----- Data under study
(* ===== verification/TaskSwitchSpec.v ===== *)
(** Properties of the emulated task switch (TaskSwitch): it always ends, with one exception ordered for the
    guest or with the registers of the new task loaded, and with a code and a stack segment that the next VM
    entry accepts. *)

From S2P Require Import Prelude VmmDefs Libc PageWalker PageWalkerSpec VmcsFields Vmcs VmcsSw VmcsMsrList VmcsHw GuestCpu GuestCpuSpec GuestMsr.
From S2P Require Import GuestControl GuestControlSpec GuestInject GuestSeg VmexitCr VmexitCrSpec GuestGva TaskSwitch.

(** * Words and bytes *)

Lemma bits_range v lo n : 0 <= lo -> 0 <= n -> 0 <= bits v lo n < 2 ^ n.
Proof. intros Hl Hn. rewrite bits_fld by done. by apply fld_bound. Qed.
Lemma fits_weak w w' x : w <= w' -> fits w x -> fits w' x.
Proof. unfold fits. intros Hw Hx. assert (2 ^ w <= 2 ^ w') by (apply Z.pow_le_mono_r; lia). lia. Qed.
Lemma fits_part v lo n w : 0 <= lo -> 0 <= n <= w -> fits w (bits v lo n).
Proof. intros Hl Hn. apply (fits_weak n); [lia|]. by apply bits_range; lia. Qed.
Lemma fits_shift x n k w : 0 <= k -> 0 <= n -> n + k <= w -> fits n x -> fits w (Z.shiftl x k).
Proof.
  intros Hk Hn Hw Hx. apply (fits_weak (n + k)); [lia|]. unfold fits in *. rewrite Z.shiftl_mul_pow2, Z.pow_add_r by lia. nia.
Qed.
Lemma fits_field v lo n k w : 0 <= lo -> 0 <= n -> 0 <= k -> n + k <= w -> fits w (Z.shiftl (bits v lo n) k).
Proof. intros. apply (fits_shift _ n); try lia. by apply bits_range. Qed.
Lemma fits_ldiff w a b : 0 <= w -> fits w a -> 0 <= b -> fits w (Z.ldiff a b).
Proof.
  intros Hw Ha Hb. apply fits_bits; [done| |].
  - apply Z.ldiff_nonneg. left. unfold fits in Ha. lia.
  - intros i Hi. by rewrite Z.ldiff_spec, (bits_above a w) by (done || lia).
Qed.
----------
§ **What you have to do**
Please retype, without any change, the line containing "intros Hw Ha" and every line after it to the end of the entries above, and only those.

§ **Response area**
  intros Hw Ha Hb. apply fits_bits; [done| |].
  - apply Z.ldiff_nonneg. left. unfold fits in Ha. lia.
  - intros i Hi. by rewrite Z.ldiff_spec, (bits_above a w) by (done || lia).
Qed.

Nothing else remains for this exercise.